A proposal for Improving the Safety of Extension Upgrades

lithp commented 8 years ago

It being well-known that updates require two parts; loading of the shared-library and updating of the extension; and understanding that these independent operations, despite their independence, require a certain ordering lest Postgres experience some error, or worse, the sufferance of segfault; I do humbly offer it to consideration that this unfortunate potential be reduced through such means as will be briefly outlined.

Firstly, that the shared-object, the industrious engine of Magick powering Citus, shall be provided some means of determining its version.

Secondly, Postgres providing no mechanism for the ordering of version numbers, preferring instead to wander through the Graph of versions by means of paths it dynamically constructs, that the Regex \d+\.\d+-\d+ (ex. 6.0-13) shall be strictly enforced and the shared-object taught a total ordering of versions using the obvious piecewise-numeric method.

Thirdly, that the upgrade-scripts, which currently operate much like Goethe's famous broomstick: without any regard for Expediency, shall be given such self-awareness as required to prevent the aforementioned segfaults, namely: that they shall refuse to run unless the shared-object reports being of a greater or equal version than the script itself.

I have duly submitted a request-for-pull, recorded here, and hope the remainder of these tasks may be soon addressed.

anarazel commented 8 years ago

(hm, replied via email, didn't take so far)

I don't think this is quite the right approach.
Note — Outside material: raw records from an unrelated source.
(** * M5Core2 Koshi Chime: the frame loop of [M5Core2-KoshiChime.ino]

    The sketch keeps all of its state in globals and advances it once per
    call of [loop()]: buttons, IMU tilt, ball physics, wall constraint,
    rod collisions (note-on events for the UNIT-SYNTH) and the glow decay
    done by [drawUpdate()].

    The embedding below follows the sketch statement by statement.  The C++
    type [float] is kept abstract behind the class [FloatArith]; the code is
    written once against that interface and then read in two arithmetics:

    - [Binary32]: IEEE 754 single precision (24-bit significand, round to
      nearest even), built on the Standard Library's [SpecFloat], every
      operation of the source rounded on its own (no fused multiply-add).
      Every definition evaluates in it.
    - [Ideal]: the same operations over the real numbers, i.e. the
      arithmetic with every rounding error removed.  The device does not
      compute in it: a statement about [Ideal] says what the code aims at,
      and what the sketch does is stated in [Binary32] or for every
      arithmetic.

    What is not modelled: the LCD (all [M5.Lcd] calls, together with the
    screen coordinates [rod_px], [rod_py], [prev_ball_sx], [prev_ball_sy]
    that only those calls read), the serial console and the SD updater. *)

From Stdlib Require Import ZArith QArith List Bool Lia Reals Lra Psatz.
From Stdlib Require Import Floats.SpecFloat.
From stdpp Require Import base list.

Local Open Scope Z_scope.

(** ** The arithmetic of [float] *)

Class FloatArith (F : Type) := {
  fadd : F -> F -> F;
  fsub : F -> F -> F;
  fmul : F -> F -> F;
  fdiv : F -> F -> F;
  fsqrt : F -> F;
  (** [flt a b] is the C++ test [a < b]; [a > b] is [flt b a]. *)
  flt : F -> F -> bool;
  (** Conversion of an integer operand ([int], [int16_t]) to [float]. *)
  float_of_int : Z -> F;
  (** [float_lit m d] is the decimal literal [m/d] ([0.97f] is
      [float_lit 97 100]). *)
  float_lit : Z -> Z -> F;
  (** Integer part of a [float], rounding toward zero, as a C++ cast to an
      integer type takes it; [None] on values that have none. *)
  float_trunc : F -> option Z
}.

Declare Scope float_scope.
Delimit Scope float_scope with fl.
Infix "+" := fadd : float_scope.
Infix "-" := fsub : float_scope.
Infix "*" := fmul : float_scope.
Infix "/" := fdiv : float_scope.

#[global] Instance float_inhabited `{FloatArith F} : Inhabited F :=
  populate (float_of_int 0).

(** [(uint8_t)x]: the integer part, reduced to 8 bits.  (A value whose
    integer part does not fit is undefined behaviour in C++; the reduction
    modulo 256 is what a conversion through a wider integer gives.) *)
Definition to_uint8 `{FloatArith F} (x : F) : Z :=
  match float_trunc x with
  | Some z => z mod 256
  | None => 0
  end.

(** ** Chime types and note tables *)

Inductive ChimeType := TERRA | AQUA | ARIA | IGNIS.

Definition chime_index (c : ChimeType) : Z :=
  match c with TERRA => 0 | AQUA => 1 | ARIA => 2 | IGNIS => 3 end.

Definition chime_of_index (z : Z) : ChimeType :=
  match z with 0 => TERRA | 1 => AQUA | 2 => ARIA | _ => IGNIS end.

(** The [NOTE_*] names of [M5UnitSynth.h] that the tables use.  Their
    numeric values live in that header and play no role here. *)
Inductive Note :=
  | NOTE_G3 | NOTE_A3 | NOTE_B3
  | NOTE_C4 | NOTE_D4 | NOTE_E4 | NOTE_F4 | NOTE_G4 | NOTE_A4 | NOTE_B4
  | NOTE_C5 | NOTE_D5 | NOTE_E5 | NOTE_G5 | NOTE_A5 | NOTE_B5
  | NOTE_C6.

Definition chime_notes (c : ChimeType) : list Note :=
  match c with
  | TERRA => [NOTE_G3; NOTE_C4; NOTE_E4; NOTE_G4; NOTE_B4; NOTE_E5; NOTE_G5; NOTE_B5]
  | AQUA  => [NOTE_A3; NOTE_D4; NOTE_F4; NOTE_A4; NOTE_C5; NOTE_E5; NOTE_A5; NOTE_C6]
  | ARIA  => [NOTE_A3; NOTE_C4; NOTE_E4; NOTE_A4; NOTE_B4; NOTE_E5; NOTE_A5; NOTE_C6]
  | IGNIS => [NOTE_G3; NOTE_B3; NOTE_D4; NOTE_G4; NOTE_A4; NOTE_D5; NOTE_G5; NOTE_A5]
  end.

#[global] Instance note_inhabited : Inhabited Note := populate NOTE_C4.

(** [current_chime = (ChimeType)((current_chime + 3) % 4)] and
    [... + 1) % 4]: the handlers of BtnA and BtnC. *)
Definition select_prev (c : ChimeType) : ChimeType :=
  chime_of_index (Z.rem (chime_index c + 3) 4).
(** ** The only child *)

(** C10.  [render] hands [props.children] to [Children.only].  When exactly
    one child is written between the tags and it is a React element,
    [render] returns the provider keyed by the state key, with the
    registry of the component as its value, around that child.  When no
    child or more than one child is written (or the one child is not an
    element), [render] throws. *)
Theorem C10_render_only_child (this : Tester) (written : list value) :
  let this' := mkTester (set_children (this_props this) (jsx_children written))
                        (this_state this) (this_testHookStore this)
                        (this_reporter this) in
  match written with
  | [child] =>
      if isValidElement child
      then render this' = Ret (mkProvider (key (this_state this))
                                          (this_testHookStore this) child)
      else ∃ e, render this' = Throw e
  | _ => ∃ e, render this' = Throw e
  end.
Proof.
  simpl. rewrite render_result. simpl.
  destruct written as [|child [|second more]]; simpl; eauto.
  destruct (isValidElement child); eauto.
Qed.

Example render_children :
  render (mkTester (set_children (props_with VUndefined [])
                                 (jsx_children [element_at 11]))
                   {| key := 0.25%Q |} (plain_object 10 PUndefined) VUndefined)
  = Ret (mkProvider 0.25%Q (plain_object 10 PUndefined) (element_at 11))
  ∧ render (mkTester (set_children (props_with VUndefined []) (jsx_children []))
                     {| key := 0.25%Q |} (plain_object 10 PUndefined) VUndefined)
    = Throw (VError "Error"
        "React.Children.only expected to receive a single React element child.")
  ∧ render (mkTester (set_children (props_with VUndefined [])
                                   (jsx_children [element_at 11; element_at 12]))
                     {| key := 0.25%Q |} (plain_object 10 PUndefined) VUndefined)
    = Throw (VError "Error"
        "React.Children.only expected to receive a single React element child.").
Proof. by split_and!. Qed.
Lemma scan_pretty_N_go x :
  exists k : nat, forall s acc,
    scan_digits (pretty_N_go x s) false acc
    = scan_digits s false (acc * 10 ^ Z.of_nat k + Z.of_N x).
Proof.
  induction (N.lt_wf_0 x) as [x _ IH].
  destruct (decide (x = 0)%N) as [-> | Hx].
  { exists 0%nat. intros s acc. rewrite pretty_N_go_0. f_equal. simpl. lia. }
  destruct (IH (x `div` 10)%N) as [k Hk]; [apply N.div_lt; lia|].
  exists (S k). intros s acc.
  rewrite pretty_N_go_step, Hk by lia. cbn [scan_digits].
  rewrite digit_value_pretty_N_char by (apply N.mod_lt; lia).
  f_equal. rewrite Nat2Z.inj_succ, Z.pow_succ_r by lia.
  rewrite N2Z.inj_div, N2Z.inj_mod.
  pose proof (Z.div_mod (Z.of_N x) 10). lia.
Qed.

Lemma pretty_N_go_first x s :
  (0 < x)%N \/ (exists c r, s = String c r /\ is_Some (digit_value c)) ->
  exists c r, pretty_N_go x s = String c r /\ is_Some (digit_value c).
Proof.
  revert s. induction (N.lt_wf_0 x) as [x _ IH]. intros s H.
  destruct (decide (x = 0)%N) as [-> | Hx].
  { rewrite pretty_N_go_0. destruct H as [H|H]; [lia | done]. }
  rewrite pretty_N_go_step by lia. apply IH; [apply N.div_lt; lia|].
  right. eexists _, _. split; [done|].
  rewrite digit_value_pretty_N_char by (apply N.mod_lt; lia). by eexists.
Qed.

(** What [int] does with a string that starts with a digit, with or
    without a minus sign in front. *)
Lemma int_of_str_digits c r :
  is_Some (digit_value c) ->
  int_of_str (String c r)
  = ('(n, rest) ← scan_digits (String c r) false 0;
     if all_int_space rest then Some n else None)
  /\ int_of_str (String "-" (String c r))
     = ('(n, rest) ← scan_digits (String c r) false 0;
        if all_int_space rest then Some (- n) else None).
Proof.
  intros [d Hd]. unfold int_of_str.
  destruct c as [[] [] [] [] [] [] [] []]; try discriminate Hd;
    by rewrite ?Hd.
Qed.

Lemma int_of_str_pretty n : int_of_str (pretty n) = Some n.
Proof.
  assert (Hpos : forall q, exists c r,
             pretty_N (N.pos q) = String c r /\ is_Some (digit_value c)
             /\ scan_digits (String c r) false 0 = Some (Z.pos q, "")).
  { intros q. unfold pretty_N. rewrite decide_False by done.
    destruct (pretty_N_go_first (N.pos q) "") as (c & r & E & Hc); [lia|].
    exists c, r. repeat split; try done. rewrite <- E.
    destruct (scan_pretty_N_go (N.pos q)) as [k Hk]. by rewrite Hk. }
  destruct n as [|q|q]; [done| |];
    destruct (Hpos q) as (c & r & E & Hc & Hs);
    unfold pretty, pretty_Z, pretty_positive, pretty; rewrite E.
  - by rewrite (proj1 (int_of_str_digits c r Hc)), Hs.
  - change ("-" +:+ String c r) with (String "-" (String c r)).
    by rewrite (proj2 (int_of_str_digits c r Hc)), Hs.
Qed.

Section Decimal_id.

Context (StickerFormatType StickerType : EnumClass).
Context (str_foreign : value -> string).

(** X16: the id goes through its decimal form unharmed: [int] reads
    back every integer that [str] prints, so a sticker built from a
    payload whose [id] is the decimal string of [n] has the id [n] and
    is equal to every sticker of that id. *)
Theorem id_from_decimal gid state p st other n :
  _from_data StickerFormatType StickerType str_foreign gid state p = Ok st ->
  p !! "id" = Some (VStr (pretty n)) ->
  py_int (VStr (pretty n)) = Ok n
  /\ id st = n
  /\ (id other = n -> __eq__ st (OSticker other) = true).
Proof.
  intros [_ _ (raw & Hraw & Hint)]%from_data_built Hp.
  assert (E : py_int (VStr (pretty n)) = Ok n)
    by (simpl; by rewrite int_of_str_pretty).
  rewrite Hp in Hraw. injection Hraw as <-.
  rewrite E in Hint. injection Hint as Hid.
  repeat split; try done. simpl. intros ->. by apply Z.eqb_eq.
Qed.

End Decimal_id.

(** ** The token names the sticker *)

Lemma app_cons c x y : String c x +:+ y = String c (x +:+ y).
Proof. reflexivity. Qed.

Lemma app_empty y : "" +:+ y = y.
Proof. reflexivity. Qed.

Lemma count_char_app c x y :
  count_char c (x +:+ y) = (count_char c x + count_char c y)%nat.
Proof.
  induction x as [|c' x IH]; [done|].
  rewrite app_cons. simpl. rewrite IH. lia.
Qed.

Lemma pretty_N_go_chars f x s :
  (forall r, f (pretty_N_char r) = true) ->
  all_chars f s = true -> all_chars f (pretty_N_go x s) = true.
Proof.
  intros Hf. revert s. induction (N.lt_wf_0 x) as [x _ IH]. intros s Hs.
  destruct (decide (x = 0)%N) as [-> | Hx]; [by rewrite pretty_N_go_0|].
  rewrite pretty_N_go_step by lia. apply IH; [apply N.div_lt; lia|].
  simpl. by rewrite Hf, Hs.
Qed.

Lemma pretty_Z_chars f (n : Z) :
  all_chars f "0123456789-" = true -> all_chars f (pretty n) = true.
Proof.
  intros H. simpl in H.
  repeat (apply andb_true_iff in H as [? H]).
  assert (Hf : forall r, f (pretty_N_char r) = true)
    by (intros r; unfold pretty_N_char; by repeat case_match).
  assert (HN : forall q, all_chars f (pretty_N (N.pos q)) = true).
  { intros q. unfold pretty_N. rewrite decide_False by done.
    by apply pretty_N_go_chars. }
  destruct n as [|q|q]; unfold pretty, pretty_Z, pretty_positive, pretty.
  - simpl. by rewrite andb_true_r.
  - apply HN.
  - rewrite app_cons, app_empty. simpl. rewrite HN. by rewrite andb_true_r.
Qed.

Lemma pretty_Z_no_char c (n : Z) :
  all_chars (fun c' => negb (Ascii.eqb c' c)) "0123456789-" = true ->
  count_char c (pretty n) = 0%nat.
Proof. intros H. by apply count_char_all_chars, pretty_Z_chars. Qed.

(** What follows the last delimiter, and what precedes it. *)
Lemma last_delimiter d x y p q :
  count_char d p = 0%nat -> count_char d q = 0%nat ->
  x +:+ String d p = y +:+ String d q -> x = y /\ p = q.
Proof.
  intros Hp Hq. revert y.
  induction x as [|c x IH]; intros [|c' y]; rewrite ?app_cons, ?app_empty.
  - by intros [= ->].
  - intros [= -> ->]. rewrite count_char_app in Hp. simpl in Hp.
    rewrite Ascii.eqb_refl in Hp. lia.
  - intros [= -> <-]. rewrite count_char_app in Hq. simpl in Hq.
    rewrite Ascii.eqb_refl in Hq. lia.
  - intros [= -> H]. by destruct (IH _ H) as [-> ->].
Qed.

Section Token.

Context (str_foreign : value -> string).

Lemma token_tail n (i : Z) n' (i' : Z) :
  n +:+ ":" +:+ pretty i +:+ ">" = n' +:+ ":" +:+ pretty i' +:+ ">" ->
  n = n' /\ i = i'.
Proof.
  rewrite !(app_cons ":"), !app_empty. intros H.
  apply last_delimiter in H as [-> H];
    try (rewrite count_char_app, pretty_Z_no_char by done; done).
  split; [done|].
  assert (H' : pretty i +:+ String ">" "" = pretty i' +:+ String ">" "")
    by done.
  apply last_delimiter in H' as [H' _]; [|done..].
  by apply (inj pretty).
Qed.

(** X17: the token names the sticker: two stickers that print alike
    have the same id, hence are equal, have names that print alike, and
    are both animated or both not. *)
Theorem str_determines_id (a b : Sticker) :
  __str__ str_foreign a = __str__ str_foreign b ->
  id a = id b
  /\ __eq__ a (OSticker b) = true
  /\ py_str str_foreign (name a) = py_str str_foreign (name b)
  /\ is_animated a = is_animated b.
Proof.
  unfold __str__, is_animated. rewrite !animated_test.
  do 2 case_bool_decide; rewrite !app_cons, !app_empty; intros Heq;
    try discriminate Heq;
    injection Heq as Heq; apply token_tail in Heq as [Hn Hi];
    repeat split; try done; simpl; by apply Z.eqb_eq.
Qed.

End Token.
We need to essentially make sure of the following:

The extension version may not be different than the "effective" shared library version. Effective meaning it's the one that's currently loaded, which will often be different from the one that's currently installed. If that's not the case, we need to refuse to use most of citus, but we still need to allow upgrading citus. Note that we cannot run queries etc with a newer loaded shared library either, as that'd potentially assume a different schema being in effect and thus crashing or worse do something returning invalid data or corrupting the schema.

I think this basically means that we need to check the extension version somewhere around where we do CitusHasBeenLoaded() checks. There we need to figure out the shared library and extension versions, and enforce that they match exactly. We don't need any SQL callable function for that - although probably useful independently - we can just check the corresponding variable in C code, and error out if that's not corresponding.

We might additionally want to have a check in one of the newer extension upgrade scripts that enforce that we're not run with a shared library that doesn't have the enforcement mechanism - that's easy, e.g. the creation of the function returning the loaded extension's "shared library version" will do that, because older functions wont have the correct symbol.

Let's chat in a bit in person?

marcocitus commented 8 years ago

I think this basically means that we need to check the extension version somewhere around where we do CitusHasBeenLoaded() checks.

Doesn't that mean that we will error out on basically everything? e.g. even \dx?

anarazel commented 8 years ago

@marcocitus That's why I'm thinking we have to do it around the places we do HasBeenLoaded(), not necessarily in it. But there's really not much we can allow - even metadata for checking whether a table is distributed is potentially unsafe with a divergent schema. As that's required for our planner hook, I don't think there's much choice :(

lithp commented 8 years ago

Enforcing exact matches means every Citus upgrade will require downtime. The downtime will usually be small but becomes arbitrarily large should the upgrade script fail for whatever reason. It sounds much better to make the code backwards-compatible with the SQL. You need to run UPDATE to take advantage of new features, but until you run UPDATE all the old features will keep working.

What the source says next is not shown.